22 Şubat 2010 Pazartesi

Toplumsal Düzeni Sağlamada Kadının Rolü - 1

Yaşamın (canlılığın) olduğu her yerde bir düzen işler. Ancak bu düzen, ne dinin iddia ettiği gibi tanrı tarafından nede bilimin iddia ettiği gibi mutlak evren yasalarınca belirlenir.

Yaşamın (canlılığın) olduğu her yerde bir düzen işler. Ancak bu düzen, ne dinin iddia ettiği gibi tanrı tarafından nede bilimin iddia ettiği gibi mutlak evren yasalarınca belirlenir.

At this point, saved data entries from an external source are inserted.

(* ===== verification/Identity.v ===== *)
(** * Authenticated principals and trusted workloads

    [cmd/gov-ar-admission/main.go]: who sent a request ([authenticate], the token
    review), which live workload that is ([resolveTrustedWorkload]), and
    [internal/controller/aiworkloadbinding_controller.go], which publishes the
    binding evidence that resolution needs; with the signature [post] of
    [internal/govarextproc] puts on its requests. *)

From Stdlib Require Import ZArith Lia Ascii String.
From stdpp Require Import base gmap strings list pretty.
From S2P Require Import Prelude Digest GoTime Api Json JsonDecode PlatformCrypto Tokens Routes Resources.

Open Scope string_scope.
Open Scope list_scope.
Open Scope Z_scope.
Open Scope go_scope.

(** ** HTTP requests *)

Record HttpRequest : Type := Build_HttpRequest {
  http_Method : string;
  http_URLPath : string;                 (* URL.Path *)
  http_Path : string;                    (* URL.EscapedPath() *)
  http_Header : gmap string string;
  http_Body : string
}.
(** [Header.Get]. *)
Definition header (r : HttpRequest) (name : string) : string := default ""%string (http_Header r !! name).

Definition MethodPost : string := "POST".
Definition MethodGet : string := "GET".
Definition h_authorization : string := "Authorization".
Definition h_tenant : string := "X-GOVAR-Tenant-ID".
Definition h_workload : string := "X-GOVAR-Workload-UID".
Definition h_namespace : string := "X-GOVAR-Namespace".
Definition h_timestamp : string := "X-GOVAR-Timestamp".
Definition h_signature : string := "X-GOVAR-Signature".

(** ** Principals *)

Inductive principalRole : Set := roleAdmissionOnly | roleGateway.
#[export] Instance principalRole_eq_dec : EqDecision principalRole.
Proof. solve_decision. Defined.

Record authenticatedPrincipal : Type := Build_authenticatedPrincipal {
  ap_tenantID : string;
  ap_workloadUID : string;
  ap_namespace : string;
  ap_podName : string;
  ap_serviceAccount : string;
  ap_role : principalRole
}.

Definition maxAuthenticatedBodyBytes : Z := 1048576.
Definition errAuthenticatedBodyTooLarge : error := "authenticated request body exceeds 1 MiB".
Definition readAuthenticatedBody (body : string) : result string :=
  if maxAuthenticatedBodyBytes <? Z.of_nat (String.length body) then Err errAuthenticatedBodyTooLarge else Ok body.

(** *** Token reviews *)

(** What the API server answers to a [TokenReview]. *)
Record TokenReviewStatus : Type := Build_TokenReviewStatus {
  tr_Authenticated : bool;
  tr_Audiences : list string;
  tr_Username : string;
  tr_Extra : gmap string (list string)
}.
Definition GOVARTokenAudience : string := "gov-ar-admission".
Definition pod_uid_key : string := "authentication.kubernetes.io/pod-uid".
Definition pod_name_key : string := "authentication.kubernetes.io/pod-name".

(** [strings.Split] at a one-byte separator. *)
Fixpoint split_on (sep : ascii) (s : string) : list string :=
  match s with
  | EmptyString => [EmptyString]
  | String c s' =>
    match split_on sep s' with
    | first :: rest => if Ascii.eqb c sep then EmptyString :: first :: rest else String c first :: rest
    | [] => [String c EmptyString]
    end
  end.

(** The only value of an extra field, trimmed, unless it is blank. *)
Definition bound_value (extra : gmap string (list string)) (key : string) : option string :=
  match extra !! key with
  | Some [v] => if blank v then None else Some (TrimSpace v)
  | _ => None
  end.

(** [tokenReviewFunc]; [review] creates the review. *)
Definition tokenReviewFunc (review : string -> result TokenReviewStatus) (token : string) : result authenticatedPrincipal :=
  if String.eqb token "" then Err "projected service-account token is empty"
  else match review token with
  | Err m => Err ("TokenReview failed: " +:+ m)
  | Ok status =>
    if negb (tr_Authenticated status) || negb (existsb (String.eqb GOVARTokenAudience) (tr_Audiences status))
    then Err "projected token was not authenticated for GOV-AR audience"
    else match bound_value (tr_Extra status) pod_uid_key with
    | None => Err "TokenReview lacks bound Pod UID"
    | Some uid =>
      match split_on ":" (tr_Username status) with
      | [system; kind; namespace; account] =>
        if negb (String.eqb system "system") || negb (String.eqb kind "serviceaccount") then Err "TokenReview user is not a service account"
        else match bound_value (tr_Extra status) pod_name_key with
        | None => Err "TokenReview lacks bound Pod name"
        | Some pod => Ok (Build_authenticatedPrincipal "" uid namespace pod account roleAdmissionOnly)
        end
      | _ => Err "TokenReview user is not a service account"
      end
    end
  end.

(** *** Signed identities *)

(** [identityAuthenticator]. *)
Record identityAuthenticator : Type := Build_identityAuthenticator {
  ia_masterSecret : string;
  ia_reviewToken : option (string -> result authenticatedPrincipal)
}.

Definition newline : string := String (ascii_of_N 10) EmptyString.
Definition nul : string := String zero EmptyString.
Definition bearer : string := "Bearer ".
(** [strings.TrimPrefix]. *)
Definition TrimPrefix (s p : string) : string := default s (strip_prefix p s).

(** [strconv.ParseInt(s, 10, 64)]: an optional sign and digits. *)
Definition ParseInt (s : string) : option Z :=
  match s with
  | String c r => if Ascii.eqb c "+" then match r with String d _ => if is_byte 45 d then None else parse_int64 r | _ => None end else parse_int64 s
  | EmptyString => None
  end.

Definition replay_window : Duration := 2 * Minute.

Section identity.
Context `{Crypto}.

(** [deriveSignerKey], and [deriveKey] of [govarextproc]. *)
Definition identity_material (namespace tenant workload : string) : string :=
  "govar-identity-v2" +:+ nul +:+ namespace +:+ nul +:+ tenant +:+ nul +:+ workload.
Definition deriveSignerKey (master namespace tenant workload : string) : string :=
  hmac_sha256_hex master (identity_material namespace tenant workload).

Definition signed_message (timestamp method path tenant workload namespace body : string) : string :=
  Join [timestamp; method; path; tenant; workload; namespace; sha256_hex body] newline.
Definition identity_signature (master namespace tenant workload timestamp method path body : string) : string :=
  hmac_sha256_hex (deriveSignerKey master namespace tenant workload) (signed_message timestamp method path tenant workload namespace body).

(** [identityAuthenticator.authenticate]. *)
Definition authenticate (a : identityAuthenticator) (now : Time) (r : HttpRequest) : result (authenticatedPrincipal * string) :=
  let authorization := TrimSpace (header r h_authorization) in
  if HasPrefix authorization bearer then
    match ia_reviewToken a with
    | None => Err "projected token review is not configured"
    | Some reviewToken =>
      match reviewToken (TrimSpace (TrimPrefix authorization bearer)) with
      | Err m => Err m
      | Ok principal => let? body := readAuthenticatedBody (http_Body r) in Ok (principal, body)
      end
    end
  else if (Z.of_nat (String.length (ia_masterSecret a)) <? 32) then Err "identity authentication is not configured"
  else
    let tenantID := TrimSpace (header r h_tenant) in
    let workloadUID := TrimSpace (header r h_workload) in
    let namespace := TrimSpace (header r h_namespace) in
    let timestamp := TrimSpace (header r h_timestamp) in
    let signature := TrimSpace (header r h_signature) in
    if String.eqb tenantID "" || String.eqb workloadUID "" || String.eqb namespace "" || String.eqb timestamp "" || String.eqb signature ""
    then Err "signed GOV-AR identity headers are required"
    else match ParseInt timestamp with
    | None => Err "invalid GOV-AR identity timestamp"
    | Some unixSeconds =>
      let delta := time_sub now (unixSeconds * Second) in
      if (delta <? - replay_window) || (replay_window <? delta) then Err "GOV-AR identity signature is outside the replay window"
      else match readAuthenticatedBody (http_Body r) with
      | Err _ => Err "read authenticated body"
      | Ok body =>
        let want := identity_signature (ia_masterSecret a) namespace tenantID workloadUID timestamp (http_Method r) (http_Path r) body in
        if negb (String.eqb (ToLower signature) want) then Err "invalid GOV-AR identity signature"
        else Ok (Build_authenticatedPrincipal tenantID workloadUID namespace "" "" roleGateway, body)
      end
    end.

(** The request [post] of [govarextproc] sends for a workload at a time. *)
Definition signed_request (master namespace tenant workload path body : string) (now : Time) : HttpRequest :=
  let timestamp := sprint (Unix now) in
  Build_HttpRequest MethodPost path path
    (<["Content-Type" := "application/json"%string]> (<[h_tenant := tenant]> (<[h_workload := workload]> (<[h_namespace := namespace]>
      (<[h_timestamp := timestamp]>
        (<[h_signature := identity_signature master namespace tenant workload timestamp MethodPost path body]> ∅)))))) body.
End identity.

(** ** Trusted workloads *)

Record trustedWorkload : Type := Build_trustedWorkload {
  tw_namespace : string;
  tw_tenant : string;
  tw_team : string;
  tw_application : string;
  tw_budgetPolicy : string;
  tw_routingPolicy : string;
  tw_serviceAccount : string;
  tw_uid : string;
  tw_resourceVersion : string;
  tw_sensitive : bool;
  tw_requireGateway : bool;
  tw_zones : list string
}.

(** [sortedCopy]; [splitAndNormalize] splits first. *)
Definition sortedCopy (values : list string) : list string :=
  sort_slice string_ltb (List.filter (fun v => negb (String.eqb v "")) (map (fun v => ToLower (TrimSpace v)) values)).
Definition splitAndNormalize (value : string) : list string := sortedCopy (split_on "," value).
Definition enabledValue (value : string) : bool :=
  existsb (String.eqb (ToLower (TrimSpace value))) ["true"; "enabled"; "1"; "yes"]%string.

Definition GOVARTenantKey : string := "aiops.imperium.io/govar-tenant".
Definition GOVARBudgetPolicyKey : string := "aiops.imperium.io/govar-budget-policy".
Definition GOVARRoutingKey : string := "aiops.imperium.io/govar-routing-policy".
Definition GOVARZonesKey : string := "aiops.imperium.io/govar-allowed-zones".
Definition GOVARSensitiveKey : string := "aiops.imperium.io/govar-sensitive-data".
Definition ApplicationKey : string := "aiops.imperium.io/application".
Definition TeamKey : string := "aiops.imperium.io/team".
(* ===== verification/AdmissionServerProofs.v ===== *)
(** * What the admission service lets a caller do

    Whatever a request holds, serving it is no call of the ledger or one call that the
    trusted workload behind the request is authorized to make, so a run of the
    service over the in-memory engine is a run of the engine, and everything proved
    of the engine holds behind the service. *)

From Stdlib Require Import ZArith Lia Ascii String.
From stdpp Require Import base gmap strings list pretty.
From S2P Require Import Prelude Digest GoTime Api Json JsonDecode Pricing Routes AdmissionPolicy Ledger LedgerProofs Cohorts Engine EngineProofs EngineInvariants Wire Resources ChangeApproval Identity AdmissionServer.

Open Scope string_scope.
Open Scope list_scope.
Open Scope Z_scope.
Open Scope go_scope.

Section calls.
Context `{Crypto}.
Context (time_json : Time -> jvalue).
Context `{AdmissionBackend L}.

(** The calls of the ledger a principal's workload may make. *)
Inductive authorized (ctx : ServerContext) (p : authenticatedPrincipal) (t : trustedWorkload) (l : L) : L -> Prop :=
| may_admit req budget live routing candidates : bindTrustedAdmitRequest req t = None ->
    get_AIBudgetPolicy (sc_kube ctx) (tw_namespace t) (tw_budgetPolicy t) = Ok budget ->
    get_AIRoutingPolicy (sc_kube ctx) (tw_namespace t) (tw_routingPolicy t) = Ok live ->
    authorized ctx p t l (backend_Admit l (authenticated_admit req t) budget routing candidates).1
| may_dispatch req : ap_role p = roleGateway -> dreq_TenantID req = tw_tenant t -> dreq_WorkloadUID req = tw_uid t ->
    authorized ctx p t l (backend_Dispatch l (authenticated_dispatch req t)).1
| may_settle req : ap_role p = roleGateway -> sreq_TenantID req = tw_tenant t -> sreq_WorkloadUID req = tw_uid t ->
    sreq_ActualCostMicros req = 0 -> authorized ctx p t l (backend_Settle l (authenticated_settle req t)).1
| may_cancel req : ap_role p = roleGateway -> creq_TenantID req = tw_tenant t -> creq_WorkloadUID req = tw_uid t ->
    creq_AuthoritativeUnbilled req = false -> authorized ctx p t l (backend_Cancel l (authenticated_cancel req t)).1
| may_read : authorized ctx p t l (backend_Liability l (tw_tenant t)).1.

(** The effect of a request on the ledger. *)
Inductive served (ctx : ServerContext) (r : HttpRequest) (l : L) : L -> Prop :=
| no_call : served ctx r l l
| one_call p body t l' : authenticate (sc_auth ctx) (sc_now ctx) r = Ok (p, body) -> resolveTrustedWorkload (sc_kube ctx) p = Ok t ->
    authorized ctx p t l l' -> served ctx r l l'.

Lemma reply_bind_spec req t : bindTrustedAdmitRequest req t = None ->
  areq_Namespace req = tw_namespace t /\ areq_TenantID req = tw_tenant t /\ areq_WorkloadUID req = tw_uid t /\
  areq_BudgetPolicyName req = tw_budgetPolicy t /\ areq_RoutingPolicyName req = tw_routingPolicy t.
Proof.
  unfold bindTrustedAdmitRequest. destruct (_ && _) eqn:E; [|discriminate]. intros _.
  rewrite !andb_true_iff, !String.eqb_eq in E. tauto.
Qed.

Lemma admit_through_fst l trace req budget routing candidates :
  (admit_through l trace req budget routing candidates).1 = (backend_Admit l req budget routing candidates).1.
Proof. unfold admit_through. by destruct (backend_Admit _ _ _ _ _). Qed.

Lemma transition_answer_fst (a : L * reply) : (transition_answer a).1 = a.1.
Proof. by destruct a as [l [[res code] e]]. Qed.

Lemma admit_bound_authorized ctx p t l req ref : bindTrustedAdmitRequest req t = None ->
  (admit_bound time_json ctx l (authenticated_admit req t) ref).1 = l \/
  authorized ctx p t l (admit_bound time_json ctx l (authenticated_admit req t) ref).1.
Proof.
  intros Hb. pose proof (reply_bind_spec _ _ Hb) as (Hns & _ & _ & Hbp & Hrp). unfold admit_bound. cbv zeta.
  change (areq_Namespace (authenticated_admit req t)) with (areq_Namespace req).
  change (areq_BudgetPolicyName (authenticated_admit req t)) with (areq_BudgetPolicyName req).
  change (areq_RoutingPolicyName (authenticated_admit req t)) with (areq_RoutingPolicyName req). rewrite Hns, Hbp, Hrp.
  destruct (get_AIBudgetPolicy _ _ _) as [budget|] eqn:Eb; [|by left]. destruct (get_AIRoutingPolicy _ _ _) as [live|] eqn:Er; [|by left].
  destruct (list_AIModels _ _) as [models|] eqn:Em; [|by left]. destruct (list_AIProviders _ _) as [providers|] eqn:Ep; [|by left].
  rewrite <- Hns in Em, Ep. destruct (cn_Enabled _) eqn:Ec.
  - destruct (resolveGOVARRouteApproval _ _ _ _ _ _) as [[c change] | [| |m]] eqn:Ev; [|destruct (selectApprovalCandidate _); by left|by left..].
    right. rewrite admit_through_fst. apply (may_admit ctx p t l req budget live); done.
  - right. rewrite admit_through_fst. apply (may_admit ctx p t l req budget live); done.
Qed.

Düzen dediğimiz, evrendeki binlerce çeşitliliğin zaman, mekân, duygu, akıl, estetik, ahlak, varlık vb. birçok bakımdan birbirleriyle kurduğu ahenkli bağlantı yahut uyumdur. Kozmos, bu bağlamda organik bir düzendir. Kozmostaki her çeşitlilik, kendi özgünlüğünü koruyarak bu ahenge (uyuma) dâhil olur. Böylece farklılıkların birliği dediğimiz durum gerçekleşir. Buda kozmosta bir adalet ilkesinin işlediğini gösterir. Nitekim ilkeleri ve kuralları olmaksızın bir düzeni düşünmek, zaten olası değildir. Evrendeki tüm canlı düzenler için geçerli olan bu format, toplumsal düzen için de aynı geçerliliktedir. Toplumsal düzen, toplumsal bireylerin (ki bununla ahlaki ve politik bireyler kastedilmektedir) kendi özgünlüklerini koruyarak birbirleriyle kurdukları emek-üretim ilişkilerinin oluşturduğu uyumlu bir bütündür. Buradaki uyum ise, ahlak ile sağlanmaktadır. Yani Kozmostaki adalet ilkesi, toplumda ahlak olarak gerçekleşmektedir.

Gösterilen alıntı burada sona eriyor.